This same argument was presented to us in People v. Carpenter, 13 Ill.2d 470, and rejected, when we stated at pages 480 and 481, “Petitioner’s arguments that permitting the State to have three psychiatrists examine Carpenter was so unfair as to amount to a violation of due process of law necessarily proceeds upon the assumption that the psychiatrists employed by the State were biased and prejudiced and that their testimony was not an honest evaluation of their examination, for certainly it cannot offend due process of law for one who puts in issue the question of his insanity to have the benefit of all the expert evidence obtainable. As the United States Supreme Court stated in Solesbee v. Balkcom, 339 U.S. 9, 70 S. Ct. 457: ‘We would suppose that most if not all governors, like most if not all judges, would welcome any information which might be suggested in cases where human lives depend upon their decision.’ The court and the jury in the present case were likewise entitled to the benefit of all of the evidence that was obtainable. There is nothing whatsover in the record before us to indicate in any manner that the psychiatrists who testified for the State did other than give their honest and unprejudiced opinion based upon their special knowledge and their examination of Carpenter. We find no violation of any of Carpenter’s constitutional rights by reason of this examination and testimony.”
Defendant was examined by five psychiatrists, each of whom felt that his examination was adequate for expressing an opinion of defendant’s mental capacity when the crime *325was committed. As we pointed out, we cannot state, as a matter of law, what is or is not an adequate examination. The qualifications, opinions and bases for opinions of these psychiatrists were very thoroughly explored by strenuous cross-examination. Their testimony, which covers some 230 pages in the record, appears to have presented everything that could be presented on this issue to the jury. There is absolutely nothing which indicates that more examinations by more psychiatrists and more expert testimony would produce a different result.
Whether defendant was insane at the time of the crime was, of course, a jury question. The jury was presented with an abundance of testimony on the issue by five experts. There was a conflict (on the issue) among the experts which the jury resolved against the defendant. We have carefully reviewed the testimony and are of the opinion that the jury was entirely justified in finding defendant was sane at the time of the crime.
Defendant also complains about the instructions on the insanity issue. He argues that People’s instructions Nos. 8 and 9 failed to advise the jury that they must, “beyond a reasonable doubt,” find him sane. People’s instructions 8 and 9 are verbatim instructions Nos. 17 and 18 which this court approved in People v. Carpenter, 11 Ill.2d 60. Furthermore, the court gave defendant’s instruction 13 which told the jury that the burden of proof was on the prosecution to prove, beyond a reasonable doubt, that he was sane at the time of the commission of the act charged.

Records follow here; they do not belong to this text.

Lemma upper_app a s : all_ascii a -> to_uppercase (a ++ s) = (upper_byte <$> a) ++ to_uppercase s.
Proof.
  intros H. unfold to_uppercase. induction H as [|x a Hx _ IH]; [done|]. cbn [app]. rewrite chars_ascii by done. rewrite fmap_cons. cbn [concat]. by rewrite IH.
Qed.

Lemma upper_kw k b s : spells_kw k b -> to_uppercase (b ++ s) = str k ++ to_uppercase s.
Proof. intros (Ha & _ & <- & _). by apply upper_app. Qed.

Lemma ws_ascii w : all_ws w -> all_ascii w.
Proof. intros H. eapply Forall_impl; [exact H|]. intros b Hb. apply ws_small in Hb. lia. Qed.

Lemma upper_ws w : all_ws w -> upper_byte <$> w = w.
Proof. induction 1 as [|b w Hb _ IH]; [done|]. rewrite fmap_cons, IH. f_equal. by apply ws_small in Hb as [-> | [-> | [-> | ->]]]. Qed.

Lemma solid_ascii x : solid x -> 0 <= x < 128.
Proof. unfold solid. lia. Qed.

(** The text of a layout, with its first word in upper case. *)
Lemma upper_first k ts c : lays (TKw k :: ts) c -> nows c ->
  exists s', to_uppercase c = str k ++ to_uppercase s' /\ lays ts s' /\ (exists b, c = b ++ s' /\ spells_kw k b) /\
    match s' with [] => True | y :: _ => 0 <= y < 128 /\ ident_byte y = false end.
Proof.
  intros (b & s' & E & Hb & Hk & Hs)%lays_cons Hn. rewrite skip_ws_nows in E by done. subst c. exists s'. rewrite (upper_kw k) by done. split; [done|]. split; [done|].
  split; [by exists b|]. destruct Hb as (Ha & Hne & Eu & Hl). apply (brk_word b); [intros ->; by rewrite <- Eu in Hne|eapply Forall_impl; [exact Hl|apply alpha_word]|done].
Qed.
(* ===== verification/ParseTheorems.v ===== *)
(** * Parsing

    Every statement and pipeline that the language can say is parsed from every text
    that spells its tokens, with any white space and comments between them; printed
    and parsed, it comes back. *)

From S2P Require Import Prelude ByteOrder Types Paths BTree Value Lid Filters FilterEq Record GroupKey Gravity Scan Registries Db Mutations Nom Parser.
From S2P Require Import Tokens ExprReads StatementReads ParseReads Segments.

(** A semicolon in quoted text would end the statement. *)
Definition no_semicolon (t : Tok) : Prop := match t with TStr s | TAt s | TParen s | TLobe s => 59 ∉ s | _ => True end.

(** ** Whole statements *)

Definition whole_toks (st : Statement) : list Tok :=
  match st with SPipeline ps => sep_toks (TSym "|") (step_toks <$> ps) | _ => stmt_toks st end.

(** What the language can say: a pipeline has a source and at least one more step. *)
Definition whole_ok (st : Statement) : Prop :=
  match st with
  | SPipeline (p :: ps) => source_ok p /\ ps <> [] /\ Forall step_ok ps
  | _ => stmt_ok st
  end.

Lemma even_plain bar ts : even bar ts -> Forall (plain true) ts.
Proof. intros [H _]. eapply Forall_impl; [exact H|]. intros t. destruct t; try done. cbn. intros [Hs | [_ ->]]; [by left|by right]. Qed.

Lemma plain_sep s l : plain true (TSym s) -> Forall (Forall (plain true)) l -> Forall (plain true) (sep_toks (TSym s) l).
Proof.
  intros Hs H. destruct H as [|x l Hx H]; [constructor|]. apply Forall_app. split; [done|]. apply Forall_concat, Forall_fmap. eapply Forall_impl; [exact H|]. intros y Hy. by constructor.
Qed.
Lemma static_passwords_agree_witness :
  ∃ v : json,
    lookup_path
      (JDict (get_inventory {[ ("ANSIBLE_PASSWORD" : str) := ("s3cret" : str) ]}))
      [("servers" : str); ("vars" : str); ("ansible_become_password" : str)]
    = Some v
    ∧ lookup_path
        (JDict
           (get_inventory {[ ("ANSIBLE_PASSWORD" : str) := ("s3cret" : str) ]}))
        [("_meta" : str); ("hostvars" : str); ("dev-server" : str);
         ("ansible_password" : str)]
      = Some v
    ∧ v = JStr "s3cret".
Proof.
  assert (Hsel : selects_static
                   {[ ("ANSIBLE_PASSWORD" : str) := ("s3cret" : str) ]})
    by (vm_compute; split; discriminate).
  destruct (static_passwords_agree _ Hsel) as (v & H1 & H2 & H3).
  exists v. split; [exact H1|]. split; [exact H2|].
  rewrite H3. by vm_compute.
Defined.

(** ** Further properties of the script *)

Lemma main_list (prog : str) (env : environ) (out : str) :
  main [prog; ("--list" : str)] env out =
  (out ++ dumps (JDict (get_inventory env)) (Some 2%nat) ++ [10], Ok tt).
Proof. reflexivity. Qed.

Lemma main_host (prog h : str) (env : environ) (out : str) :
  main [prog; ("--host" : str); h] env out =
  (out ++ dumps (JDict []) None ++ [10], Ok tt).
Proof. reflexivity. Qed.
(** * M2PY / JM_slicer: the STL slicing core

    A shallow embedding of [JM_slicer/b_slice_stl.py] (text mesh loader) and
    [JM_slicer/b_slice__main_V4.py] (plane slicer, path stitcher, scale
    transform, layering driver), with the properties of the specification
    stated and settled over it.

    Modelling conventions.
    - Python floats are modelled as exact rationals [Q]: rounding is
      abstracted away, division by zero raises [ZeroDivisionError] as in
      Python, and [==], [<=], [<], [>] are the boolean tests on [Q].
    - Exceptions are values of [exn]; fallible code lives in [result].
    - Python lists that are aliased and mutated (the segments handled by
      [LineMap] and extended in place by [path_lines]) live in an explicit
      heap, addressed by object identifiers.
    - The iteration order of a Python 2 [dict] is unspecified: the first item
      that [iteritems] yields is chosen by a parameter [pick]. *)

From Stdlib Require Import Ascii String QArith Qround Qabs Lqa.
From stdpp Require Import gmap strings list fin_maps pretty sorting.

Open Scope Q_scope.

(** ** Exceptions and results *)

Inductive exn : Type :=
  | ZeroDivisionError
  | IndexError
  | KeyError (key : string)
  | UnboundLocalError
  | TypeError
  | ValueError_remove                         (* list.remove(x): x not in list *)
  | ValueError_float (text : string)          (* float(text) failed *)
  | ValueError_expected (expected got : string). (* raise ValueError('Expected ..., got ...') *)

Inductive result (A : Type) : Type :=
  | Ok (a : A)
  | Raise (e : exn)
  | OutOfFuel.
Arguments Ok {A} a.
Arguments Raise {A} e.
Arguments OutOfFuel {A}.

#[global] Instance result_ret : MRet result := fun A a => Ok a.
#[global] Instance result_bind : MBind result := fun A B f m =>
  match m with
  | Ok a => f a
  | Raise e => Raise e
  | OutOfFuel => OutOfFuel
  end.

(** ** Numbers *)

Definition Qltb (x y : Q) : bool := negb (Qle_bool y x).

(** Python's true division on floats. *)
Definition pydiv (x y : Q) : result Q :=
  if Qeq_bool y 0 then Raise ZeroDivisionError else Ok (x / y).

(** [min(a, b)] and [max(a, b)]: the first argument is kept unless the second
    is strictly better. *)
Definition pymin (a b : Q) : Q := if Qltb b a then b else a.
Definition pymax (a b : Q) : Q := if Qltb a b then b else a.

(** ** Points, facets, segments *)

Abbreviation Point3 := (Q * Q * Q)%type.
Abbreviation Point2 := (Q * Q)%type.

Definition X3 (p : Point3) : Q := p.1.1.
Definition Y3 (p : Point3) : Q := p.1.2.
Definition Z3 (p : Point3) : Q := p.2.

(** A facet as loaded: a list of points (three for a triangle). *)
Abbreviation Facet := (list Point3).
(** [(maxz, minz, tri)], the tuples built by [z_sort_facets]. *)
Abbreviation IndexedFacet := (Q * Q * Facet)%type.
(** A line (segment, later a path): a Python list of 2D points. *)
Abbreviation Line := (list Point2).

Definition point2_eqb (p q : Point2) : bool :=
  Qeq_bool p.1 q.1 && Qeq_bool p.2 q.2.

Fixpoint line_eqb (l1 l2 : Line) : bool :=
  match l1, l2 with
  | [], [] => true
  | p :: l1', q :: l2' => point2_eqb p q && line_eqb l1' l2'
  | _, _ => false
  end.

(** ** Plane slicer *)

Definition find_line_plane_intersection (a b : Point3) (z : Q) : result Point2 :=
  let dx := X3 a - X3 b in
  let dy := Y3 a - Y3 b in
  let dz := Z3 a - Z3 b in
  let z_z0 := z - Z3 b in
  qx ← pydiv dx dz;
  let xi := z_z0 * qx + X3 b in
  qy ← pydiv dy dz;
  let yi := z_z0 * qy + Y3 b in
  Ok (xi, yi).

Fixpoint tri_above_below_loop (tri : list Point3) (z : Q)
    (above below : list Point3) : list Point3 * list Point3 :=
  match tri with
  | [] => (above, below)
  | point :: tri' =>
      if Qle_bool (Z3 point) z then
        tri_above_below_loop tri' z above (below ++ [point])
      else if Qltb z (Z3 point) then
        tri_above_below_loop tri' z (above ++ [point]) below
      else tri_above_below_loop tri' z above below
  end.

Definition tri_above_below (tri : list Point3) (z : Q) : list Point3 * list Point3 :=
  tri_above_below_loop tri z [] [].

(** ** Quantization keys: [LineMap.key]

    The format string is {0:.10},{1:.10}, applied to the point: each coordinate in Python's general
    format with 10 significant digits, trailing zeros removed and at least one
    digit after the point in fixed notation. *)

(** Number of decimal digits of a positive integer. *)
Definition ndigits (n : Z) : Z := Z.of_nat (String.length (pretty n)).

(** [n / d] rounded to the nearest integer, ties to even. *)
Definition round_half_even (n d : Z) : Z :=
  let q := (n / d)%Z in
  let r := (n mod d)%Z in
  match (2 * r ?= d)%Z with
  | Lt => q
  | Gt => (q + 1)%Z
  | Eq => if Z.even q then q else (q + 1)%Z
  end.

(** [(n / d) * 10 ^ k] as a fraction. *)
Definition scale10 (n d k : Z) : Z * Z :=
  if (0 <=? k)%Z then ((n * 10 ^ k)%Z, d) else (n, (d * 10 ^ (- k))%Z).

(** The [prec] significant digits [m] and the decimal exponent [x] of the
    positive fraction [n / d]: [n / d] is about [m * 10 ^ (x - prec + 1)]. *)
Definition sig_digits (prec : Z) (n d : Z) : Z * Z :=
  let x0 := (ndigits n - ndigits d)%Z in
  let '(n0, d0) := scale10 n d (- x0) in
  let x := if (d0 <=? n0)%Z then x0 else (x0 - 1)%Z in
  let '(n1, d1) := scale10 n d (prec - 1 - x) in
  let m := round_half_even n1 d1 in
  if (m =? 10 ^ prec)%Z then ((10 ^ (prec - 1))%Z, (x + 1)%Z) else (m, x).

Fixpoint strip_zeros_rev (s : string) : string :=
  match s with
  | String "0"%char s' => strip_zeros_rev s'
  | _ => s
  end.

Definition rstrip_zeros (s : string) : string :=
  String.rev (strip_zeros_rev (String.rev s)).

Fixpoint zeros (n : nat) : string :=
  match n with
  | O => ""
  | S n' => String "0"%char (zeros n')
  end.

Definition format_g (prec : Z) (q : Q) : string :=
  if Qeq_bool q 0 then "0.0" else
  let sign := if Qle_bool 0 q then "" else "-" in
  let '(m, x) := sig_digits prec (Z.abs (Qnum q)) (Zpos (Qden q)) in
  let ds := pretty m in
  if ((x <? -4) || (prec - 1 <=? x))%Z then
    let frac := rstrip_zeros (String.substring 1 (String.length ds - 1) ds) in
    sign +:+ String.substring 0 1 ds
      +:+ (if String.eqb frac "" then "" else "." +:+ frac)
      +:+ "e" +:+ (if (x <? 0)%Z then "-" else "+")
      +:+ (if (Z.abs x <? 10)%Z then "0" else "") +:+ pretty (Z.abs x)
  else if (0 <=? x)%Z then
    let ip := Z.to_nat (x + 1) in
    let frac := rstrip_zeros (String.substring ip (String.length ds - ip) ds) in
    sign +:+ String.substring 0 ip ds +:+ "."
      +:+ (if String.eqb frac "" then "0" else frac)
  else
    sign +:+ "0." +:+ zeros (Z.to_nat (- x - 1)) +:+ rstrip_zeros ds.

Definition LineMap_key (point : Point2) : string :=
  format_g 10 point.1 +:+ "," +:+ format_g 10 point.2.

(** ** Plane slicer, continued *)

Fixpoint line_below (a : Point3) (below : list Point3) (z : Q) (line : Line)
    : result Line :=
  match below with
  | [] => Ok line
  | b :: below' =>
      p ← find_line_plane_intersection a b z;
      line_below a below' z (line ++ [p])
  end.

Fixpoint line_above (above below : list Point3) (z : Q) (line : Line)
    : result Line :=
  match above with
  | [] => Ok line
  | a :: above' =>
      line' ← line_below a below z line;
      line_above above' below z line'
  end.

Definition is_nil {A} (l : list A) : bool :=
  match l with [] => true | _ => false end.

Fixpoint slice_loop (facets : list IndexedFacet) (z : Q) (lines : list Line)
    : result (list Line) :=
  match facets with
  | [] => Ok lines
  | (maxz, minz, tri) :: facets' =>
      if Qltb z minz then slice_loop facets' z lines else
      let '(above, below) := tri_above_below tri z in
      if is_nil above || is_nil below then slice_loop facets' z lines else
      line ← line_above above below z [];
      match line with
      | p0 :: p1 :: _ =>
          if negb (String.eqb (LineMap_key p0) (LineMap_key p1))
          then slice_loop facets' z (lines ++ [line])
          else slice_loop facets' z lines
      | _ => Raise IndexError
      end
  end.

Definition slice_shape_at (facets : list IndexedFacet) (z : Q) : result (list Line) :=
  slice_loop facets z [].

(** ** Path stitcher: [LineMap] and [path_lines]

    The lines are Python list objects: [heap] holds their current values,
    indexed by object identifier, and the buckets of [_map] hold identifiers.
    [list.remove] compares by value, [list.pop] takes the last element. *)

Record LineMap : Type := mkLineMap {
  lm_heap : list Line;
  lm_map : gmap string (list nat)
}.

Definition heap_get (heap : list Line) (id : nat) : Line :=
  default [] (heap !! id).

(** [map.setdefault(key, []).append(line)] *)
Definition register (m : gmap string (list nat)) (key : string) (id : nat)
    : gmap string (list nat) :=
  <[key := default [] (m !! key) ++ [id]]> m.

Fixpoint register_points (m : gmap string (list nat)) (id : nat) (line : Line)
    : gmap string (list nat) :=
  match line with
  | [] => m
  | point :: line' => register_points (register m (LineMap_key point) id) id line'
  end.

Fixpoint init_loop (m : gmap string (list nat)) (id : nat) (lines : list Line)
    : gmap string (list nat) :=
  match lines with
  | [] => m
  | line :: lines' => init_loop (register_points m id line) (S id) lines'
  end.

Definition LineMap_init (lines : list Line) : LineMap :=
  {| lm_heap := lines; lm_map := init_loop ∅ 0%nat lines |}.

Definition has_lines (st : LineMap) : bool :=
  bool_decide (lm_map st ≠ ∅).

(** [lines.pop()]: the last element and the rest. *)
Fixpoint list_pop (lines : list nat) : option (nat * list nat) :=
  match lines with
  | [] => None
  | [line] => Some (line, [])
  | l :: lines' =>
      match list_pop lines' with
      | Some (line, rest) => Some (line, l :: rest)
      | None => None
      end
  end.
Arguments Rows {row error} t.
Arguments Failure {row error} e.
Arguments Ret {row error A} a.
Arguments Search {row error A} query maxrec k.
Arguments Print {row error A} line k.
Arguments Raise {row error A} e.
Arguments run {row error A} p svc n.
Arguments first_request {row error A} p.
Arguments num_matching {row} res.
Arguments cell7 {row error} show_results query.
Arguments cell18 {row error} query.
Arguments search_and_show {row error} show_table query maxrec.
Arguments cell23 {row error} show_table.
Arguments cell26 {row error} show_table.
Arguments cell29 {row error} show_table.
Arguments cell31 {row error} show_table.
Arguments cell34 {row error} show_table.
Arguments row_line {row} columns36 r.
Arguments decodable {row} columns36 r.
Arguments list_rows {row error} columns36 AttributeError rows k.
Arguments shown {row} columns36 rows.
Arguments cell36 {row error} columns36 AttributeError.
Arguments operations {row error} show_results show_table columns36 AttributeError ra dec.

End Client.

(** ** Numbers a statement can carry exactly *)

Module Rounding.
Import Printf.

(** Neither an infinity nor a NaN. *)
Definition finite (x : float) : bool :=
  match Prim2SF x with
  | S754_zero _ | S754_finite _ _ _ => true
  | S754_infinity _ | S754_nan => false
  end.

It is also asserted that the jury should have been instructed on the statutory definition of insanity contained in section 6 — 2 of the Criminal Code of 1961, (111. Rev. Stat. 1965, chap. 38, par. 6 — 2,) rather than the common-law definition enunciated in People v. Carpenter, 11 Ill.2d 60. The Carpenter case, approving the common-law elements of knowledge, ability to choose and ability of governing conduct in accordance with choice, was decided in March, 1957; *326the crime here was committed on August 30, 1961, and section 6 — 2 of the Criminal Code did not become effective until January 1, 1962. Defendant acknowledges that the substantive law in existence at the time a crime is committed controls at the trial for that crime. He argues, nevertheless, that it would have been “fairer to him” to use the “current enlightened definition.” The short answer to this argument is that defendant did not tender an instruction based on section 6 — 2 and the court did instruct on the law as it existed at the time of the crime.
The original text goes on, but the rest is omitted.